Other winning cases have struck down shelter-in-place orders not in their entirety but as they apply to constitutionally protected activities. Notable examples include the right to attend church services in Kentucky, the right to sell firearms in Massachusetts, the right to get an abortion in Texas and Oklahoma, the right to appear as a candidate on a ballot in a New York primary election—and the right of the state to hold such an election. We can expect more of these to succeed, especially cases founded on the First Amendment and involving the right to protest, assemble, or to attend religious services.

Yet a larger number of cases filed to date have not fared as well. Courts have rejected numerous lawsuits demanding just compensation under the “takings clause” of the Fifth Amendment for various reasons: the harm is temporary; the damage is as yet speculative, and so the cases are premature; or the losses fall within health-and-safety exceptions to the takings clause and do not require compensation.

Other cases argue that the lockdowns violate rights protected by the due-process or equal-protection clauses of the U.S. or state constitutions—a right to receive elective medical procedures, a right to travel, a right to a hearing to contest the designation of one’s business as non-essential. These constitutional principles prohibit the government from restricting liberties for arbitrary or discriminatory reasons. Judges have mostly rejected these claims, though, ruling that lockdown orders are a permissible use of states’ “police powers”—the authority traditionally given to state government to protect health and safety. In short, courts have mostly been reluctant to second-guess lockdown orders aimed at protecting public health at a time of great uncertainty.

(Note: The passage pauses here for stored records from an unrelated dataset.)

(* ===== verification/FatDir.v ===== *)
(** * Directories (kernel/fat32.c)

    The cache of directory entries with its LRU ring and reference counts, the
    32-byte entries of a directory, and path lookup.  A [struct dirent *] is an
    index: [ROOT] is the global [root], 1 to 50 are [ecache.entries], [NULL] is
    -1, and a local [struct dirent] of a function is [LOCAL].  [filename] is the
    whole buffer of 256 bytes; names passed around are lists without the NUL.
    The sleep lock of an entry is the pid of its holder; an operation runs to
    its end without interleaving, and waiting for a lock is [panic "sleep"].
    The result of [rtc_get_time] during one operation is [now]. *)
From stdpp Require Import prelude list strings.
From Stdlib Require Import ZArith Lia.
From S2P Require Import Prelude Printf Fat Calendar FatNames FatFile.
Open Scope Z_scope.

Definition ATTR_SYSTEM : Z := 4.
Definition ATTR_ARCHIVE : Z := 32.
Definition EMPTY_ENTRY : Z := 229.
Definition END_OF_ENTRY : Z := 0.
Definition ENTRY_CACHE_NUM : Z := 50.
Definition T_DIR : Z := 1.
Definition T_FILE : Z := 2.
Definition STAT_MAX_NAME : nat := 32.

Definition ROOT : Z := 0.
Definition NULL : Z := -1.
Definition LOCAL : Z := -2.

(** [strncmp(a, b, FAT32_MAX_FILENAME) == 0] for a name and a buffer. *)
Definition same_name (a b : list Z) : bool :=
  bool_decide (take FAT32_MAX_FILENAME (cstr a) = take FAT32_MAX_FILENAME (cstr b)).
(** [strncpy(filename, name, 255); filename[255] = 0]. *)
Definition name_buffer (name : list Z) : list Z :=
  let n := take FAT32_MAX_FILENAME name in n ++ replicate (FAT32_MAX_FILENAME + 1 - length n) 0.

Definition bytes16 (v : Z) : list Z := [v mod 2 ^ 8; (v / 2 ^ 8) mod 2 ^ 8].
Definition get16 (data : list Z) (off : nat) : Z := nth off data 0 + 2 ^ 8 * nth (S off) data 0.

(** [short_name_entry_t]. *)
Definition short_entry (name : list Z) (x : dirent) : list Z :=
  name ++ [attribute x; 0; create_time_tenth x] ++ bytes16 (create_time x) ++ bytes16 (create_date x) ++
  bytes16 (last_access_date x) ++ bytes16 (u16 (Z.shiftr (first_clus x) 16)) ++ bytes16 (last_write_time x) ++
  bytes16 (last_write_date x) ++ bytes16 (Z.land (first_clus x) 65535) ++ bytes32 (file_size x).
Definition read_entry_info (e : list Z) (x : dirent) : dirent :=
  let clus := Z.lor (Z.shiftl (get16 e 20) 16) (get16 e 26) in
  Dirent (filename x) (nth 11 e 0) (nth 13 e 0) (get16 e 14) (get16 e 16) (get16 e 18) clus (get16 e 22) (get16 e 24)
    (get32 e 28) clus 0 (e_dev x) (e_dirty x) (e_valid x) (e_ref x) (e_off x) (e_parent x) (e_lock x).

It’s notable, however, that the reflexive deference that courts have given to executive officials during this period rests on expansive—and increasingly suspect—analogies to past quarantines. Never before has the government shut down entire states without distinguishing between healthy, exposed, and infected persons. Historically, courts permitted the restriction of movement or liberties of affected individuals, not whole states, and only after an assessment of the person’s risk and consideration of less-restrictive alternatives. As one New Jersey court has written, the “decisive consideration where personal liberty is involved is that each individual’s fate must be adjudged on the facts of his case, not on the general characteristics of a ‘class’ to which he may be assigned.” Constitutional principles “guard against the risk that governmental action may be grounded in popular myths, irrational fears, or noxious fallacies rather than well-founded science.”

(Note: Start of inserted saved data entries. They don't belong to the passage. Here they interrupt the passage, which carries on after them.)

(** ** Lookup *)

(** The fields of an entry that do not come from the disk. *)
Definition os (x : dirent) : Z * Z * Z * Z * Z * Z * Z :=
  (e_dev x, e_dirty x, e_valid x, e_ref x, e_off x, e_parent x, e_lock x).
Lemma found_os r x x' y : os x = os x' → found r x y → found r x' y ∧ os y = os x'.
Proof. destruct x, x'. unfold os. simpl. intros E (b & Hb & ->). simplify_eq. split; [by exists b|done]. Qed.
Lemma found_os_eq r x y : found r x y → os y = os x.
Proof. intros H. by apply (found_os r x x). Qed.

Lemma cstr_idem b : cstr (cstr b) = cstr b.
Proof.
  induction b as [|c b IH]; [done|]. simpl. destruct (Z.eqb_spec c 0); [done|]. simpl.
  rewrite (proj2 (Z.eqb_neq c 0)) by done. by rewrite IH.
Qed.
Lemma same_name_cstr n b : same_name n (cstr b) = same_name n b.
Proof. unfold same_name. by rewrite cstr_idem. Qed.
Lemma found_name n r x y : found r x y → same_name n (filename y) = same_name n (d_name r).
Proof. intros (b & <- & ->). rewrite same_name_cstr. by destruct x. Qed.
(** A name that is not empty. *)
Definition real_name (n : list Z) : Prop := cstr n ≠ [].
Lemma same_name_zero n : real_name n → same_name n zero_name = false.
Proof.
  intros H. apply bool_decide_eq_false. change (take FAT32_MAX_FILENAME (cstr zero_name)) with (@nil Z).
  unfold real_name in H. destruct (cstr n); [done|]. done.
Qed.

Definition lookup_rec (name : list Z) (recs : list drec) : option drec :=
  List.find (λ r, same_name name (d_name r)) recs.

Section Lookup.
Context {D U : Type} {SD : Sectors D} {UM : UserMem U}.
Context (now : rtc_time) (me : Z).
Implicit Types s : vfs D U.

Definition dir_size (f : fatfs D) (l : list Z) : Z := Z.of_nat (length l) * byts_per_clus (geo f).
Lemma slot_size f l o e : slot_at f l o = Some e → o < dir_size f l.
Proof. unfold slot_at, dir_size. by destruct (Z.ltb_spec o (Z.of_nat (length l) * byts_per_clus (geo f))). Qed.
Lemma slots_enough f l off : file_ok f l → 0 ≤ off → enough (dir_size f l) (slots (geo f)) off.
Proof.
  intros Hf Ho. unfold enough, slots, dir_size.
  pose proof (chain_length _ _ (fg_geo _ (fk_geo _ _ Hf)) (fk_linked _ _ Hf) (fk_nodup _ _ Hf)) as Hl.
  pose proof (fk_geo _ _ Hf) as Hg. pose proof (bpc_pos _ Hg). pose proof (fg_bpc _ Hg) as Hb.
  rewrite Hb. replace (512 * sec_per_clus (geo (f))) with (16 * sec_per_clus (geo f) * 32) at 2 by lia.
  rewrite Z.div_mul by lia. rewrite Z2Nat.id by nia. nia.
Qed.

(** A mounted directory [dp] with chain [l] and a cache entry [ep] for it. *)
Record dir_open (s : vfs D U) (dp ep : Z) (l : list Z) : Prop := {
  do_file : file_ok (v_fat s) l;
  do_at : at_chain (v_ent s dp) l;
  do_ne : dp ≠ ep;
  do_size : dir_size_ok (v_fat s) l;
  do_attr : has (attribute (v_ent s dp)) ATTR_DIRECTORY = true;
  do_valid : e_valid (v_ent s dp) = 1;
  do_ep : e_valid (v_ent s ep) = 0 }.
Lemma dir_open_post s s' dp ep l x :
  dir_open s dp ep l → epost s s' dp ep l x → e_valid x = 0 → dir_open s' dp ep l.
Proof.
  intros [A B C E F G H] Hq Hx. pose proof (epost_ep _ _ _ _ _ _ Hq) as Ep. destruct Hq as [Q1 Q2 Q3 Q4 (c & k & Q5) _ _].
  split; try done; [unfold dir_size_ok; by rewrite Q2|..|by rewrite Ep].
  - by rewrite Q5, (proj2 (Z.eqb_neq dp ep)), Z.eqb_refl by done.
  - by rewrite Q5, (proj2 (Z.eqb_neq dp ep)), Z.eqb_refl by done.
Qed.

Lemma enext_spec s dp ep l off count r c x :
  dir_open s dp ep l → 0 ≤ off → off mod 32 = 0 →
  eparse (slots (geo (v_fat s))) (slot_at (v_fat s) l) off 0 true count (fresh_ent (v_ent s ep)) = Some (r, c, x) →
  ∃ s', enext dp ep off count s = Ok (r, c) s' ∧ epost s s' dp ep l x.
Proof.
  intros [A B C E F G H] Ho H32 Hp. unfold enext, mbindM at 1, get_ent, gets at 1, mbindM at 1, gets at 1.
  rewrite F, H, G, H32. cbn [negb Z.eqb Pos.eqb]. unfold mbindM at 1, get_geo, gets at 1.
  destruct (on_ent_epost s dp ep l (set_filename zero_name) C A B) as (s1 & E1 & Hq1).
  unfold zero_name in E1. rewrite (mbindM_Ok _ _ _ _ _ E1).
  destruct (enext_loop_spec (slots (geo (v_fat s))) dp ep l off 0 true count s1 r c x) as (s' & E' & Hq'); try done;
    [apply Hq1|apply Hq1|unfold dir_size_ok; by rewrite (eo_geo _ _ _ _ _ _ Hq1)| |].
  - rewrite (epost_ep _ _ _ _ _ _ Hq1).
    rewrite (eparse_ext _ (slot_at (v_fat s) l)); [done|]. intros o. by eapply epost_slot.
  - exists s'. split; [done|]. by eapply epost_trans.
Qed.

Most courts sustaining the lockdowns do so with a citation to Jacobson v. Massachusetts, the 1905 U.S. Supreme Court case upholding compulsory vaccination. But in that case, the court also stated that a community’s power to “protect itself against an epidemic” might be exercised “in such an arbitrary, unreasonable manner, or might go so far beyond what was reasonably required for the safety of the public, as to authorize or compel the courts to interfere for the protection of such persons.” And one federal appellate court that nullified a lockdown of San Francisco early last century ruled, in Jew Ho v. Williams, that “it does not at all follow that every statute enacted ostensibly for the promotion of these ends is to be accepted as a legitimate exertion of the police powers of the state.”

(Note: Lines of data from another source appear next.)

Lemma exit_wait_handover_witness :
  ∃ k' i, exit 1 9 demo_kern = Ok tt k' ∧ p_state (procs k' 0) = RUNNABLE ∧
    p_state (procs k' i) = ZOMBIE.
Proof.
  destruct (exit_wait_handover 1 0 9 0 demo_kern demo_files demo_files demo_files (replicate NOFILE 0) demo_vm)
    as (k' & i & E & Hw & _ & Hz & _).
  - vm_compute. congruence.
  - unfold NPROC. lia.
  - lia.
  - reflexivity.
  - reflexivity.
  - reflexivity.
  - exact demo_close.
  - reflexivity.
  - exact demo_cleanup.
  - exists k', i. split; [exact E|]. split; [exact Hw|exact Hz].
Defined.

Lemma demo_edup c (s : ftable unit) : edup_ c s = Ok tt s.
Proof. reflexivity. Qed.

(** The steps of [fork] in the example. *)
Lemma demo_alloc :
  ∃ k1, allocproc 9 demo_kern = Ok 3 k1 ∧
  ∃ m2, uvmcopy (pagetable (procs demo_kern 1)) (pagetable (procs k1 3)) (kpagetable (procs k1 3))
    (sz (procs demo_kern 1)) (km k1) = Ok 0 m2 ∧
  ∃ s1, dup_files (ofile (procs demo_kern 1)) (ofile (procs k1 3)) (fs k1) = Ok (replicate NOFILE 0) s1 ∧
  ∃ s3, vma_copy (vma_man (procs k1 3)) (vma_man (procs demo_kern 1)) s1 = Ok demo_vm s3.
Proof.
  eexists. split; [apply final_ok; vm_compute; reflexivity|].
  eexists. split; [apply final_ok; vm_compute; reflexivity|].
  eexists. split; [apply final_ok; vm_compute; reflexivity|].
  eexists. apply final_ok; vm_compute; reflexivity.
Qed.

Lemma fork_correct_witness :
  ∃ k', fork 9 1 demo_kern = Ok 4 k' ∧ p_state (procs k' 3) = RUNNABLE.
Proof.
  destruct demo_alloc as (k1 & Ea & m2 & Eu & s1 & Ed & s3 & Ev).
  destruct (fork_correct 9 1 demo_kern 3 k1 0 m2 Ea) as [_ H].
  - lia.
  - vm_compute. congruence.
  - exact Eu.
  - destruct (H ltac:(lia) (replicate NOFILE 0) s1 s1 demo_vm s3 Ed (demo_edup _ _) Ev)
      as (k' & E & _ & _ & Hs & _).
    exists k'. split; [exact E|exact Hs].
Defined.


Lemma kill_zero_dooms_next_process_witness :
  ∃ k1, kill 0 demo_kern = Ok 0 k1 ∧ p_killed (procs (final (allocproc 9) k1) 3) = 1.
Proof.
  destruct (kill_zero_dooms_next_process 9 demo_kern 3) as (k1 & E & H); [reflexivity|reflexivity|].
  exists k1. split; [exact E|].
  assert (k1 = final (kill 0) demo_kern) as -> by (unfold final; rewrite E; reflexivity).
  apply (H 3); [|lia]. apply final_ok. vm_compute. reflexivity.
Defined.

To date, most rulings in cases challenging the lockdowns have favored the government. But the longer the lockdowns go on and the less necessary that they seem, the more scrutiny we can expect courts to apply. As the Supreme Court put it in its Jacobson ruling, more than a century ago, a law that “purport[s] to have been enacted to protect the public health” but “has no real or substantial relation to those objects” must be found unconstitutional.